5 Years into Beekeeping

Dilmah Conservation launched ‘Bee a Keeper’ in May 2020 to promote the sustainable use of bees in agriculture and related ecosystems.

The Rationale

You’ve probably heard about food scarcity and how climate change is often blamed as the main cause. While climate change certainly has a serious impact, there’s more to the story.

Pollinators like bees are struggling with rising temperatures, shifting flowering seasons, unpredictable and extreme weather- all of which disrupt their food sources and pollination timing. On top of that, human actions make things worse.
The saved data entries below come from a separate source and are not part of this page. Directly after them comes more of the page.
(* ===== verification/Updater.v ===== *)
(** * Package merge: conflicts and the updater

    Models [merge/conflict.go] and [merge/update.go].  The [Converter] is a
    parameter: a pure function that returns an object (possibly nil) with an
    optional error, and a classifier of errors.  Every [range] over a Go map
    follows an order the runtime chooses, one for each loop of the source: the
    orders are the argument [Ranges].  A nil [*TypedValue] is [None]. *)
From stdpp Require Import gmap.
From S2P Require Import Prelude GoLib GoFloat Value ValueOrder PathElement SortedSlice FieldSet.
From S2P Require Import FieldSetSpec FieldSetOps FieldSetInsert FieldSetIter Managers Schema FieldSetSchema TypedHelpers.
From S2P Require Import Compare Typed.

(** ** Conflicts *)

Record Conflict := mkConflict { c_Manager : string; c_Path : Path }.
Abbreviation Conflicts := (list Conflict).

Definition Conflict_Equals (c c2 : Conflict) : bool :=
  if negb (string_eqb (c_Manager c) (c_Manager c2)) then false else Path_Equals (c_Path c) (c_Path c2).

Definition Conflicts_Equals (c c2 : Conflicts) : bool :=
  if negb (length c =? length c2)%nat then false else slicesEqual Conflict_Equals c c2.

Definition Conflicts_ToSet (c : Conflicts) : FSet :=
  foldl (fun set conflict => Set_Insert set (c_Path conflict)) (NewSet []) c.

(** [l] is the order of the range over the sets. *)
Definition ConflictsFromManagers (l : list (string * VersionedSet)) : Conflicts :=
  foldl (fun conflicts '(manager, set) =>
    foldl (fun conflicts p => conflicts ++ [mkConflict manager p]) conflicts (Set_Iterate (VSet set))) [] l.

(** ** Ranges over maps *)

(** The loops of [update.go] over a [ManagedFields]. *)
Inductive Site := SiteUpdate | SiteConflicts | SiteRemoved | SiteEmpty | SiteConflictError | SiteAddBack | SiteReconcile.

Record Ranges := mkRanges {
  range : Site -> ManagedFields -> list (string * VersionedSet);
  rangeVersions : gmap string FSet -> list (string * FSet);
}.

(** A range visits every entry once. *)
Class RangesOk (R : Ranges) := {
  range_enumerates site m : enumerates (range R site m) m;
  rangeVersions_enumerates m : rangeVersions R m ≡ₚ map_to_list m;
}.

(** ** The updater *)

(** What [Converter] provides. *)
Record Converter (E : Type) := mkConverter {
  Convert : option TypedValue -> string -> option TypedValue * option E;
  IsMissingVersionError : option E -> bool;
}.
#[global] Arguments mkConverter {E}.
#[global] Arguments Convert {E}.
#[global] Arguments IsMissingVersionError {E}.

Record Updater (E : Type) := mkUpdater {
  u_Converter : Converter E;
  IgnoredFields : gmap string FSet;
  returnInputOnNoop : bool;
}.
#[global] Arguments mkUpdater {E}.
#[global] Arguments u_Converter {E}.
#[global] Arguments IgnoredFields {E}.
#[global] Arguments returnInputOnNoop {E}.

Inductive UpdateError (E : Type) :=
  | ErrConvert (e : E)
  | ErrConvertOld (e : E)
  | ErrConvertNew (e : E)
  | ErrConvertMerged (e : E)
  | ErrConvertPruned (e : E)
  | ErrCompare (errs : ValidationErrors)
  | ErrConflicts (conflicts : Conflicts)
  | ErrReconcile (errs : ValidationErrors)
  | ErrMerge (errs : ValidationErrors)
  | ErrFieldSet (errs : ValidationErrors)
  | ErrPrune (e : UpdateError E)
  | ErrAddBackOwned (e : UpdateError E)
  | ErrAddBackDangling (e : UpdateError E).
#[global] Arguments ErrConvert {E}.
#[global] Arguments ErrConvertOld {E}.
#[global] Arguments ErrConvertNew {E}.
#[global] Arguments ErrConvertMerged {E}.
#[global] Arguments ErrConvertPruned {E}.
#[global] Arguments ErrCompare {E}.
#[global] Arguments ErrConflicts {E}.
#[global] Arguments ErrReconcile {E}.
#[global] Arguments ErrMerge {E}.
#[global] Arguments ErrFieldSet {E}.
#[global] Arguments ErrPrune {E}.
#[global] Arguments ErrAddBackOwned {E}.
#[global] Arguments ErrAddBackDangling {E}.

(** Dereference of a pointer. *)
Definition deref {A} (p : option A) : Outcome A := match p with Some a => Ret a | None => Panic end.

(** A loop whose body may fail. *)
Fixpoint foldlR {E A B} (f : A -> B -> Result E A) (a : A) (l : list B) : Result E A :=
  match l with
  | [] => ok a
  | b :: l' => a <- f a b;; foldlR f a l'
  end.

Record updState := mkUpdState {
  us_managers : ManagedFields;
  us_versions : gmap string Comparison;
  us_conflicts : ManagedFields;
  us_removed : ManagedFields;
}.

Section Updater.
Context {E : Type} (R : Ranges) (s : Updater E).

Definition comparePtr (oldObject newObject : option TypedValue) : Result (UpdateError E) Comparison :=
  o ← deref oldObject; n ← deref newObject; wrap ErrCompare (TypedValue_Compare o n).

(** The comparison of the objects at another version, [None] for a missing version. *)
Definition compareAt (oldObject newObject : option TypedValue) (version : string) :
    Result (UpdateError E) (option Comparison) :=
  let '(versionedOldObject, err) := Convert (u_Converter s) oldObject version in
  match err with
  | Some e => if IsMissingVersionError (u_Converter s) err then ok None else fail (ErrConvertOld e)
  | None =>
    let '(versionedNewObject, err) := Convert (u_Converter s) newObject version in
    match err with
    | Some e => if IsMissingVersionError (u_Converter s) err then ok None else fail (ErrConvertNew e)
    | None =>
      compare <- comparePtr versionedOldObject versionedNewObject;;
      ok (Some (ExcludeFields compare (IgnoredFields s !! version)))
    end
  end.

(** One iteration of the first loop of [update]. *)
Definition update_visit (oldObject newObject : option TypedValue) (workflow : string)
    (st : updState) (entry : string * VersionedSet) : Result (UpdateError E) updState :=
  let '(manager, managerSet) := entry in
  if string_eqb manager workflow then ok st
  else
    cached <- match us_versions st !! APIVersion managerSet with
      | Some compare => ok (Some (compare, us_versions st))
      | None =>
        compare <- compareAt oldObject newObject (APIVersion managerSet);;
        ok (match compare with
          | Some c => Some (c, <[APIVersion managerSet := c]> (us_versions st))
          | None => None
          end)
      end;;
    match cached with
    | None => ok (mkUpdState (delete manager (us_managers st)) (us_versions st) (us_conflicts st) (us_removed st))
    | Some (compare, versions) =>
      let conflictSet := Set_Intersection (VSet managerSet) (Set_Union (Modified compare) (Added compare)) in
      let conflicts :=
        if negb (Set_Empty conflictSet)
        then <[manager := NewVersionedSet conflictSet (APIVersion managerSet) false]> (us_conflicts st)
        else us_conflicts st in
      let removed :=
        if negb (Set_Empty (Removed compare))
        then <[manager := NewVersionedSet (Removed compare) (APIVersion managerSet) false]> (us_removed st)
        else us_removed st in
      ok (mkUpdState (us_managers st) versions conflicts removed)
    end.

(** One iteration of the loops that take fields from a manager. *)
Definition subtract (managers : ManagedFields) (entry : string * VersionedSet) : Result (UpdateError E) ManagedFields :=
  let '(manager, set) := entry in
  m ← deref (managers !! manager);
  ok (<[manager := NewVersionedSet (Set_Difference (VSet m) (VSet set)) (APIVersion m) (Applied m)]> managers).

(** One iteration of the last loop. *)
Definition dropEmpty (managers : ManagedFields) (entry : string * VersionedSet) : Result (UpdateError E) ManagedFields :=
  m ← deref (managers !! entry.1);
  ok (if Set_Empty (VSet m) then delete entry.1 managers else managers).

Definition update (oldObject newObject : option TypedValue) (version : string) (managers : ManagedFields)
    (workflow : string) (force : bool) : Result (UpdateError E) (ManagedFields * Comparison) :=
  compare <- comparePtr oldObject newObject;;
  let compare := ExcludeFields compare (IgnoredFields s !! version) in
  st <- foldlR (update_visit oldObject newObject workflow)
    (mkUpdState managers {[version := compare]} ∅ ∅) (range R SiteUpdate managers);;
  let conflicts := us_conflicts st in
  if negb force && negb (size conflicts =? 0)%nat then
    fail (ErrConflicts (ConflictsFromManagers (range R SiteConflictError conflicts)))
  else
    managers <- foldlR subtract (us_managers st) (range R SiteConflicts conflicts);;
    managers <- foldlR subtract managers (range R SiteRemoved (us_removed st));;
    managers <- foldlR dropEmpty managers (range R SiteEmpty managers);;
    ok (managers, compare).

(** One iteration of [reconcileManagedFieldsWithSchemaChanges]. *)
Definition reconcile_visit (liveObject : option TypedValue) (result : ManagedFields)
    (entry : string * VersionedSet) : Result (UpdateError E) ManagedFields :=
  let '(manager, versionedSet) := entry in
  let '(tv, err) := Convert (u_Converter s) liveObject (APIVersion versionedSet) in
  if IsMissingVersionError (u_Converter s) err then ok result
  else
    match err with
    | Some e => fail (ErrConvert e)
    | None =>
      tv ← deref tv;
      reconciled <- wrap ErrReconcile (Reconcile_TypedValue (VSet versionedSet) tv);;
      ok (<[manager := match reconciled with
        | Some x => NewVersionedSet x (APIVersion versionedSet) (Applied versionedSet)
        | None => versionedSet
        end]> result)
    end.

Definition reconcileManagedFieldsWithSchemaChanges (liveObject : option TypedValue) (managers : ManagedFields) :
    Result (UpdateError E) ManagedFields :=
  foldlR (reconcile_visit liveObject) ∅ (range R SiteReconcile managers).

(** [Update]: the new object and the managers. *)
Definition Update (liveObject newObject : option TypedValue) (version : string) (managers : ManagedFields)
    (manager : string) : Result (UpdateError E) (option TypedValue * ManagedFields) :=
  managers <- reconcileManagedFieldsWithSchemaChanges liveObject managers;;
  res <- update liveObject newObject version managers manager true;;
  let '(managers, compare) := res in
  let own := match managers !! manager with
    | Some m => m
    | None => NewVersionedSet (NewSet []) version false
    end in
  let ignored := default (NewSet []) (IgnoredFields s !! version) in
  let set := Set_RecursiveDifference
    (Set_Union (Set_Union (Set_Difference (VSet own) (Removed compare)) (Modified compare)) (Added compare))
    ignored in
  let managers := <[manager := NewVersionedSet set version false]> managers in
  ok (newObject, if Set_Empty set then delete manager managers else managers).

(** [addBackOwnedItemsForVersion]: [merged] and [pruned]. *)
Definition addBackOwnedItemsForVersion (merged pruned : option TypedValue) (version : string) (managed : FSet) :
    Result (UpdateError E) (option TypedValue * option TypedValue) :=
  let '(merged, err) := Convert (u_Converter s) merged version in
  match err with
  | Some e => if IsMissingVersionError (u_Converter s) err then ok (merged, pruned) else fail (ErrConvertMerged e)
  | None =>
    let '(pruned, err) := Convert (u_Converter s) pruned version in
    match err with
    | Some e => if IsMissingVersionError (u_Converter s) err then ok (merged, pruned) else fail (ErrConvertPruned e)
    | None =>
      m ← deref merged;
      mergedSet <- wrap ErrFieldSet (TypedValue_ToFieldSet m);;
      p ← deref pruned;
      prunedSet <- wrap ErrFieldSet (TypedValue_ToFieldSet p);;
      let ensure := Set_EnsureNamedFieldsAreMembers (sp_schema (tv_schema m)) (tv_typeRef m) in
      pruned ← TypedValue_RemoveItems m
        (Set_Difference (ensure mergedSet) (Set_Union (ensure prunedSet) (ensure managed)));
      ok (merged, Some pruned)
    end
  end.

(** The sets of the managers, by version. *)
Definition managedAtVersion (l : list (string * VersionedSet)) : gmap string FSet :=
  foldl (fun acc entry =>
    let v := APIVersion entry.2 in
    let acc := match acc !! v with Some _ => acc | None => <[v := NewSet []]> acc end in
    <[v := Set_Union (default (NewSet []) (acc !! v)) (VSet entry.2)]> acc) ∅ l.

Definition addBackOwnedItems (merged pruned : option TypedValue) (prunedVersion : string)
    (managedFields : ManagedFields) (applyingManager : string) : Result (UpdateError E) (option TypedValue) :=
  let atVersion := managedAtVersion (range R SiteAddBack managedFields) in
  res <- match atVersion !! prunedVersion with
    | Some managed =>
      res <- addBackOwnedItemsForVersion merged pruned prunedVersion managed;;
      ok (res, delete prunedVersion atVersion)
    | None => ok ((merged, pruned), atVersion)
    end;;
  let '(mp, atVersion) := res in
  mp <- foldlR (fun mp entry => addBackOwnedItemsForVersion mp.1 mp.2 entry.1 entry.2) mp
    (rangeVersions R atVersion);;
  ok mp.2.

Definition addBackDanglingItems (merged pruned : option TypedValue) (lastSet : VersionedSet) :
    Result (UpdateError E) (option TypedValue) :=
  let '(convertedPruned, err) := Convert (u_Converter s) pruned (APIVersion lastSet) in
  match err with
  | Some e => if IsMissingVersionError (u_Converter s) err then ok merged else fail (ErrConvertPruned e)
  | None =>
    p ← deref convertedPruned;
    prunedSet <- wrap ErrFieldSet (TypedValue_ToFieldSet p);;
    m ← deref merged;
    mergedSet <- wrap ErrFieldSet (TypedValue_ToFieldSet m);;
    let ensure := Set_EnsureNamedFieldsAreMembers (sp_schema (tv_schema m)) (tv_typeRef m) in
    out ← TypedValue_RemoveItems m
      (Set_Intersection (Set_Difference (ensure mergedSet) (ensure prunedSet)) (ensure (VSet lastSet)));
    ok (Some out)
  end.

(** [prune]; a nil [lastSet] is [None]. *)
Definition prune (merged : option TypedValue) (managers : ManagedFields) (applyingManager : string)
    (lastSet : option VersionedSet) : Result (UpdateError E) (option TypedValue) :=
  match lastSet with
  | None => ok merged
  | Some lastSet =>
    if Set_Empty (VSet lastSet) then ok merged
    else
      let version := APIVersion lastSet in
      let '(convertedMerged, err) := Convert (u_Converter s) merged version in
      match err with
      | Some e => if IsMissingVersionError (u_Converter s) err then ok merged else fail (ErrConvertMerged e)
      | None =>
        m ← deref convertedMerged;
        pruned ← TypedValue_RemoveItems m
          (Set_EnsureNamedFieldsAreMembers (sp_schema (tv_schema m)) (tv_typeRef m) (VSet lastSet));
        pruned <- wrap ErrAddBackOwned
          (addBackOwnedItems convertedMerged (Some pruned) version managers applyingManager);;
        pruned <- wrap ErrAddBackDangling (addBackDanglingItems convertedMerged pruned lastSet);;
        applying ← deref (managers !! applyingManager);
        let '(out, err) := Convert (u_Converter s) pruned (APIVersion applying) in
        match err with Some e => fail (ErrConvert e) | None => ok out end
      end
  end.

(** [value.EqualsUsing] on values that may be nil. *)
Definition EqualsPtr (lhs rhs : option value) : Outcome bool :=
  l ← deref lhs; r ← deref rhs; Ret (Equals l r).

Definition Apply (liveObject configObject : option TypedValue) (version : string) (managers : ManagedFields)
    (manager : string) (force : bool) : Result (UpdateError E) (option TypedValue * ManagedFields) :=
  managers <- reconcileManagedFieldsWithSchemaChanges liveObject managers;;
  live ← deref liveObject;
  config ← deref configObject;
  newObject <- wrap ErrMerge (TypedValue_Merge live config);;
  let lastSet := managers !! manager in
  set <- wrap ErrFieldSet (TypedValue_ToFieldSet config);;
  let set := match IgnoredFields s !! version with
    | Some ignored => Set_RecursiveDifference set ignored
    | None => set
    end in
  let managers := <[manager := NewVersionedSet set version true]> managers in
  newObject <- wrap ErrPrune (prune (Some newObject) managers manager lastSet);;
  res <- update liveObject newObject version managers manager force;;
  let '(managers, _) := res in
  if returnInputOnNoop s then ok (newObject, managers)
  else
    new ← deref newObject;
    same ← EqualsPtr (tv_value live) (tv_value new);
    Ret (inr (if (same : bool) then None else newObject, managers)).
End Updater.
  • Pesticide use, habitat loss from farming and urbanisation, monocultures with limited flower diversity, diseases and invasive species (partly spread by human activity), and unsustainable honey harvesting all put extra pressure on bees and their survival.

  • Breaking open the hive
  • Burning materials to smoke out the bees
  • Taking all the honey — sometimes including immature bees and larvae

The inception  

The project began with a two-fold purpose: to help conserve local honeybees and create sustainable livelihoods.

Research plays a key role in the Bee A Keeper project.

  • The One Earth Climate Change Centre in Nawalapitiya, established in June 2020, serves as the project’s primary research hub.

More research on bees is conducted at the Endane Field Research Station. Established in 2021, our Endane Field Research Centre is the project Hub for ‘Bee A Keeper’.

The Core of Its Sustainability

Through sustainable beekeeping we support bees, protect their colonies, and only collect what they can spare. It’s done through bee boxes.

Bee boxes, or beekeeping boxes, provide a structured, non-invasive, and sustainable way to harvest honey. These boxes:

  • Let bees build hives without threat of destruction
  • Allow easy extraction of only mature honey, preserving the rest of the colony
  • Encourage bee activity, supporting pollination in the area
  • Help maintain strong and stable colonies, which increases honey yield over time

Bee Boxes

The present shape of ‘Bee A Keeper’

  • 137 individuals trained
  • 29 sustainable beekeepers empowered
  • 03 bee research studies conducted

Providing bee boxes and training is just the start. Real impact comes from understanding hive dynamics. Detailed studies show that the queen bee drives the colony’s health and success. That’s where our bee research comes into play.

Way forward

At the One Earth Climate Change Centre in Nawalapitiya, bee research remains a core focus. With Endane leading the ‘Bee A Keeper’ project, the centre has grown into a key hub for bee-related research and education. We’ve also expanded the project in new ways:

In Moratuwa – Partnering with universities to bring bee knowledge to future planners and researchers

In the Eastern Province – Providing training and tools to indigenous communities, helping preserve their traditions while improving livelihoods sustainably.

This is about building a mutual relationship:
We create safe spaces for bees, and in return, they help us grow food, protect ecosystems, and fight climate change.

Bees aren’t just part of nature — they are partners in keeping life going.